20
Le vendredi matin suivant, Axel et son équipe venaient à peine d’entrer dans la salle de sport que son téléphone portable sonna. Il regarda l’écran, reconnut le numéro de téléphone de l’hôpital et décrocha, tremblant.
— Allo ?
— Monsieur Durand, c’est…
— Je sais qui c’est… Ça y est ?
— Oui, monsieur. Le corps sera disponible à la morgue pour quatorze heures, si vous le souhaitez.
— Bien. J’y serais… Je vous remercie…
Il raccrocha avant de regarder Victorine en souriant, mais les yeux ruisselants de larmes. Elle s’approcha alors de lui avec inquiétude.
— Axel, tout va bien ?
Il acquiesça lentement.
— Ça y est, mon père n’a plus mal…
La jeune femme mit une main devant sa bouche pour cacher sa stupeur quand elle comprit alors qu’Axel reprenait.
— Je dois m’éloigner… Je… J’ai besoin d’être un peu seul…
Il partit sans se retourner alors que Victorine l’appelait, et s’envola en trombe dès qu’il fut sorti de la salle de sport, pour atterrir au milieu d’un champ non loin de là. Il fit deux pas de plus avant de s’agenouiller lentement, presque respectueusement, et soudain, ses barrières s’effondrèrent. Les pleurs s’amplifièrent alors que les souvenirs l’assaillaient, prenant forme dans des flammes tourbillonnantes autour de lui.

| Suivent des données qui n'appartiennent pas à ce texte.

Lemma loaded_inode im fb fs inum n s :
  image im fb fs -> started im s -> 0 <= inum < 208 ->
  loaded (Bcache.contents ∅ s) (sb s) (fresh inum n) = in_memory im inum n.
Proof using.
  intros Him Hs Hi. unfold loaded, in_memory. cbn [i_inum fresh]. unfold Bcache.contents. rewrite lookup_empty. cbn [default].
  rewrite (sr_disk _ _ Hs), (sr_sb _ _ Hs), (ig_sb _ _ _ Him). change (IBLOCK inum sb_built) with (IBLOCK inum fs_sb).
  destruct (iblock_ok inum Hi) as (E & Hb & _). rewrite block_of_disk by (apply Him || lia). unfold kernel_inode. rewrite (ig_sb _ _ _ Him). done.
Qed.

Lemma contents_image im s b : img_ok im -> started im s -> 0 <= b < 1000 -> Bcache.contents ∅ s b = blk im b.
Proof using. intros Hok Hs Hb. unfold Bcache.contents. rewrite lookup_empty. cbn. rewrite (sr_disk _ _ Hs). by apply block_of_disk. Qed.

Section File.
Context (im : list block) (fb : Z) (fs : list file) (s : kst) (i : nat) (f : file) (n : Z).
Hypotheses (Him : image im fb fs) (Hs : started im s) (Hi : fs !! i = Some f).

Let D := Bcache.contents ∅ s.
Let ip := in_memory im (inum_of i) n.
Let len := Z.of_nat (length (snd f)).

Lemma slot_range b : is_slot b -> slot im (kernel_inode im (inum_of i)) b <> 0 -> 59 <= slot im (kernel_inode im (inum_of i)) b < 1000.
Proof using Him Hi.
  intros Hb Hn. destruct (ig_own _ _ _ Him) as [own Ho]. destruct (Ho i f b Hi Hb Hn) as [_ Hr]. pose proof (ig_used _ _ _ Him). lia.
Qed.

(** A block of the file is where the kernel looks. *)
Lemma file_mapped bn : 0 <= bn < 140 -> 512 * bn < len -> mapped 1000 D ip bn /\ fslot D ip bn = slot im (kernel_inode im (inum_of i)) bn.
Proof using Him Hs Hi.
  intros Hbn Hlt. pose proof (proj2 (sd_blocks _ _ _ (ig_files _ _ _ Him i f Hi) bn Hbn) Hlt) as Hn.
  pose proof (slot_range bn ltac:(unfold is_slot; lia) Hn) as Hr. set (d := kernel_inode im (inum_of i)) in *.
  assert (forall k, addr_at ip k = Mkfs.addr d k) as Ha by done. unfold mapped, fslot. rewrite !Ha. unfold slot in Hn, Hr |- *.
  rewrite (proj2 (Z.eqb_neq bn (-1))) in Hn, Hr |- * by lia. destruct (Z.ltb_spec bn NDIRECT) as [H|H].
  { unfold NDIRECT in *. split_and!; [lia..|done]. }
  destruct (Z.eqb_spec (Mkfs.addr d NDIRECT) 0) as [E|E]; [done|].
  assert (59 <= Mkfs.addr d NDIRECT < 1000) as Hd by (apply (slot_range (-1)); [unfold is_slot; lia|done]).
  unfold D. rewrite (contents_image im s) by (apply Him || done || lia). split_and!; lia || done.
Qed.

Lemma file_bytes off m : 0 <= off -> 0 <= m -> off + m <= len -> len <= 140 * 512 -> fbytes D ip off m = slice (snd f) off m.
Proof using Him Hs Hi.
  intros Ho Hm Hl Hmax. unfold fbytes, slice. apply list_eq. intros k. rewrite list_lookup_fmap, lookup_take, lookup_drop.
  case_decide as Hk; [|by rewrite lookup_seqZ_ge by lia]. rewrite lookup_seqZ_lt by lia. cbn. set (x := off + Z.of_nat k).
  assert (0 <= x / 512 < 140 /\ 512 * (x / 512) < len) as [Hq Hq2] by (unfold x; Z.div_mod_to_equations; lia).
  destruct (file_mapped (x / 512) Hq Hq2) as [[Hr _] E]. unfold fbyte, BSIZE. rewrite E in Hr |- *.
  unfold D. rewrite (contents_image im s) by (apply Him || done || lia).
  pose proof (sd_bytes _ _ _ (ig_files _ _ _ Him i f Hi) x) as Hb. unfold file_byte, byte, nb_for in Hb. fold len in Hb.
  rewrite Hb by (unfold x in *; Z.div_mod_to_equations; lia).
  destruct (lookup_lt_is_Some_2 (snd f) (Z.to_nat off + k)) as [y Hy]; [unfold len in *; lia|].
  rewrite Hy. f_equal. apply nth_lookup_Some. rewrite <- Hy. f_equal. unfold x. lia.
Qed.
End File.

(** ** Opening and reading a file *)

Lemma iget_first im s inum : started im s -> iget_to (icache s) 1 inum = Some (0%nat, fresh inum 1 :: replicate 49 inode_zero).
Proof using. intros Hs. rewrite (sr_icache _ _ Hs). reflexivity. Qed.
Lemma wrote_app D ads i off x y D1 ad1 D2 ad2 :
  an_inode i -> 0 <= off -> off + Z.of_nat (length x) + Z.of_nat (length y) <= 140 * 512 ->
  wrote D ads i off x D1 ad1 -> wrote D1 (with_addrs i ad1 ads) i (off + Z.of_nat (length x)) y D2 ad2 -> wrote D ads i off (x ++ y) D2 ad2.
Proof using.
  intros Hi Ho Hmax W1 W2. assert (forall k, 0 <= k < 140 * 512 -> is_slot (k / 512)) as Hsl by (intros k Hk; apply div_bound in Hk; unfold is_slot; lia).
  split; rewrite ?length_app.
  - eapply fs_ok_ext; [|apply (wr_ok _ _ _ _ _ _ _ W2)]. intros j. by rewrite with_addrs_twice.
  - intros j s Hj Hs Hn. pose proof (wr_slots _ _ _ _ _ _ _ W1 j s Hj Hs Hn) as E. rewrite <- E.
    rewrite <- (with_addrs_twice i ad1). apply (wr_slots _ _ _ _ _ _ _ W2); [done|done|by rewrite E].
  - intros j k Hj Hne Hk Hn. rewrite <- (wr_other _ _ _ _ _ _ _ W1 j k) by done.
    pose proof (wr_other _ _ _ _ _ _ _ W2 j k Hj Hne Hk) as E. rewrite with_addrs_ne in E by done. apply E.
    pose proof (wr_slots _ _ _ _ _ _ _ W1 j _ Hj (Hsl k Hk) Hn) as Es. rewrite with_addrs_ne in Es by done. by rewrite Es.
  - intros k Hk. rewrite byte_app by lia. assert (0 <= k < 140 * 512) as Hkr by lia.
    destruct (decide (k < off + Z.of_nat (length x))) as [Hlt|Hge].
    + rewrite (proj2 (Z.ltb_lt _ _)) by lia. destruct (wr_in _ _ _ _ _ _ _ W1 k ltac:(lia)) as [Hn1 Hb1]. split.
      * pose proof (wr_slots _ _ _ _ _ _ _ W2 i _ Hi (Hsl k Hkr)) as E. rewrite !with_addrs_eq in E. by rewrite E.
      * rewrite <- Hb1. pose proof (wr_out _ _ _ _ _ _ _ W2 k Hkr ltac:(lia)) as E. rewrite with_addrs_eq in E. by apply E.
    + rewrite (proj2 (Z.ltb_ge _ _)) by lia. destruct (wr_in _ _ _ _ _ _ _ W2 k ltac:(lia)) as [Hn2 Hb2]. split; [done|].
      rewrite Hb2. f_equal. lia.
  - intros k Hk Hout Hn. rewrite <- (wr_out _ _ _ _ _ _ _ W1 k Hk ltac:(lia) Hn).
    pose proof (wr_out _ _ _ _ _ _ _ W2 k Hk ltac:(lia)) as E. rewrite with_addrs_eq in E. apply E.
    pose proof (wr_slots _ _ _ _ _ _ _ W1 i _ Hi (Hsl k Hk) Hn) as Es. rewrite with_addrs_eq in Es. by rewrite Es.
  - intros c Hc. rewrite (wr_meta _ _ _ _ _ _ _ W2), (wr_meta _ _ _ _ _ _ _ W1) by done. done.
  - intros Hall. assert (ad1 = ads i) as E1 by (apply (wr_same _ _ _ _ _ _ _ W1); intros k Hk; apply Hall; lia).
    rewrite <- E1. rewrite (wr_same _ _ _ _ _ _ _ W2); [by rewrite with_addrs_eq|].
    intros k Hk. assert (0 <= k < 140 * 512) as Hkr by lia. specialize (Hall k ltac:(lia)).
    pose proof (wr_slots _ _ _ _ _ _ _ W1 i _ Hi (Hsl k Hkr) Hall) as Es. by rewrite Es.
Qed.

Son père et lui tondant le gazon quand il avait cinq ans. Son père et lui jouant au Base-Ball dans le jardin. Son père et lui faisant des maquettes. Son père et lui en uniformes quand Axel avait fini ses classes. Son père et lui. Son père et lui, son père et lui… Les images tournaient autant que les flammes et que sa tête alors qu’il pleurait cette relation qu’il avait perdue non pas à cause de la maladie, mais à cause de sa propre bêtise. Il avait coupé les ponts avec tout le monde, il s’était isolé, il s’était détruit, au point d’en perdre sa femme et ses enfants, et maintenant qu’il guérissait… Maintenant qu’il guérissait, le temps le rattrapait.
Il sentit les flammes croître et gagner en puissance, mais il n’eut pas peur. Au contraire, il se redressa et les accueillit à bras ouverts. Parce qu’aujourd’hui, il avait compris que s’il souffrait, ce n’était que parce qu’il aimait. Il avait aimé sa sœur, et il aimait son père. Et cette puissance en était la preuve. Il fixa le ciel, les poings serrés sur ses cuisses, et cria. Un cri mêlant sa douleur et son amour. Et ses flammes réagirent.
Les recrues, qui avaient essayé de le rejoindre en courant, virent une boule de feu de deux mètres de diamètre se former et se mirent à redouter le pire, quand soudain, ils entendirent Axel hurler. Et en même temps que ce hurlement montait, un puissant dragon de feu s’éleva de la sphère en ondulant dans le ciel, avant de disparaître quand Axel se tue. Toutes les recrues partirent en courant à l’exception de Wolfgang qui ne parvint qu’à murmurer son admiration, et quand Victorine arriva à hauteur d’Axel, elle le découvrit à genoux, épuisé, mais souriant. Il redressa la tête vers elle en pleurant.
— Tu as vu, ma belle ? Je n’ai pas explosé… Mon père est mort, et je n’ai pas explosé…
Victorine ne dit rien. Elle se contenta de s’agenouiller à ses côtés et de l’enlacer.
Une semaine plus tard, pour l’enterrement, Axel prit une décision importante. Avant que le cercueil soit fermé, il y déposa sa flasque. Dans l’heure qui suivit, son père reposait aux côtés de sa mère.